Solved

Concatenating with FOR XML PATH('') while dealing with special XML characters

Posted on 2009-05-12
26
6,648 Views
Last Modified: 2013-11-05
Hello fellow experts.  I figured it was time to ask a question so here it goes.  

The goal is that for each A in table #t, there will be a single returned value which is the concatenation of all values in column b.  You will see that I am using a correlated sub-select to get the values, and everything works well for #t.a=2.  But since #t.a=1 has the & < and carriage return line feed in the data, the FOR XML PATH('') is converting them into their XML hex values respectively.  

Adding a group by will ensure that each #t.a is only returned once, that's not my concern.

So my question is this.  Come up with a creative, and efficient, way to return a single value for each #t.a that HOPEFULLY does not use a nested replace like I am doing in the third column below.

Points for effort, creativity and participation WILL be given.

Please do NOT suggest a cursor, while loop, or other RBAR based solution.  This HAS to be a single statement and PREFERABLY without the use of a UDF.

Thanks fellow experts and I look forward to your responses.
create table #t

(a   int

,b   nvarchar(20)

)

go

insert into #t values(1,'a&b')

insert into #t values(1,'c<

d')

insert into #t values(2,'wx')

insert into #t values(2,'yz')

go

select a,b,

(select b+N'' 

        from #t 

        where a=t.a

        for xml path('')

       ) 'WITH xml CHARACTERS'

,replace(

replace(

replace(

replace(

replace(

replace(

replace(

(select b+N'' 

        from #t 

        where a=t.a

        for xml path('')

       )

,'&#x20;',char(20))

,'&amp;','&')

,'&lt;','<')

,'&gt;','>')

,'&#x0A;',char(10))

,'&#x0D;',char(13))

,'&#x09',char(9)) 'With XML Replaced'
 

from #t t
 

go

drop table #t

Open in new window

0
Comment
Question by:BrandonGalderisi
  • 10
  • 8
  • 5
  • +2
26 Comments
 
LVL 37

Expert Comment

by:momi_sabag
ID: 24366565
you can solve that by casting the string into varbinary format, and then after the select statement, cast it back
look for my comment here
http://sqlservernation.com/blogs/147.aspx
it has an example of it
0
 
LVL 39

Author Comment

by:BrandonGalderisi
ID: 24366593
Wow.  That's kinda weird being referred to my own web site for a question I asked.
0
 
LVL 37

Expert Comment

by:momi_sabag
ID: 24366621
:-)
0
 
LVL 39

Author Comment

by:BrandonGalderisi
ID: 24366631
If you could, show me as a single select returning the following results.  Because for me it doesn't seem to work without assigning it to an XML variable, and using VARIABLE.value which can't be processed as a single statement select.

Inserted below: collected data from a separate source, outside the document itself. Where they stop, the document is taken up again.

(** ResultsPanel.tsx: the phases that have data, in the order they are
    pushed. An object is truthy whenever it is present. *)
Definition available (run : PipelineRun.t) : list string :=
  let present (o : option Payload) : bool :=
    match o with Some _ => true | None => false end in
  let a0 : list string := [] in
  let a1 := if present (PipelineRun.data_profile run) then a0 ++ ["data_profiling"] else a0 in
  let a2 :=
    if present (PipelineRun.feature_engineering run) then a1 ++ ["feature_engineering"] else a1 in
  let a3 := if present (PipelineRun.visualizations run) then a2 ++ ["visualization"] else a2 in
  let a4 := if present (PipelineRun.model run) then a3 ++ ["model_training"] else a3 in
  let a5 := if present (PipelineRun.evaluation run) then a4 ++ ["evaluation"] else a4 in
  match PipelineRun.critic_decisions run with
  | Some l => if (0 <? length l)%nat then a5 ++ ["critic_review"] else a5
  | None => a5
  end.

(** [xs.includes(x)] *)
Definition includes (xs : list string) (x : string) : bool :=
  existsb (fun y => String.eqb y x) xs.

(** ResultsPanel.tsx: the tab that is shown. *)
Definition selected (run : PipelineRun.t) (activePhase : option string) : option string :=
  match activePhase with
  | Some a =>
      if JS.truthy (Some a) && includes (available run) a then Some a
      else hd_error (available run)
  | None => hd_error (available run)
  end.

The desired output should be:
a          
---------- ------------
1           a&bc<
d
1           a&bc<
d
2           wxyz
2           wxyz
0
 
LVL 51

Expert Comment

by:Mark Wills
ID: 24366797
Sad but true... Ideally need to replace first (put place holders there), and after. Or maybe resort to casting as varbinary first and after.

What you are currently doing is converting to string, so that XML is now varchar effectively.

One of the other subtleties / challenge with replace is that it will insert NULL characters into the string which can sometimes cause a few problems. For example replacing 4 char with 1 means three NULLS  - it is doing a replace, not rewriting the string.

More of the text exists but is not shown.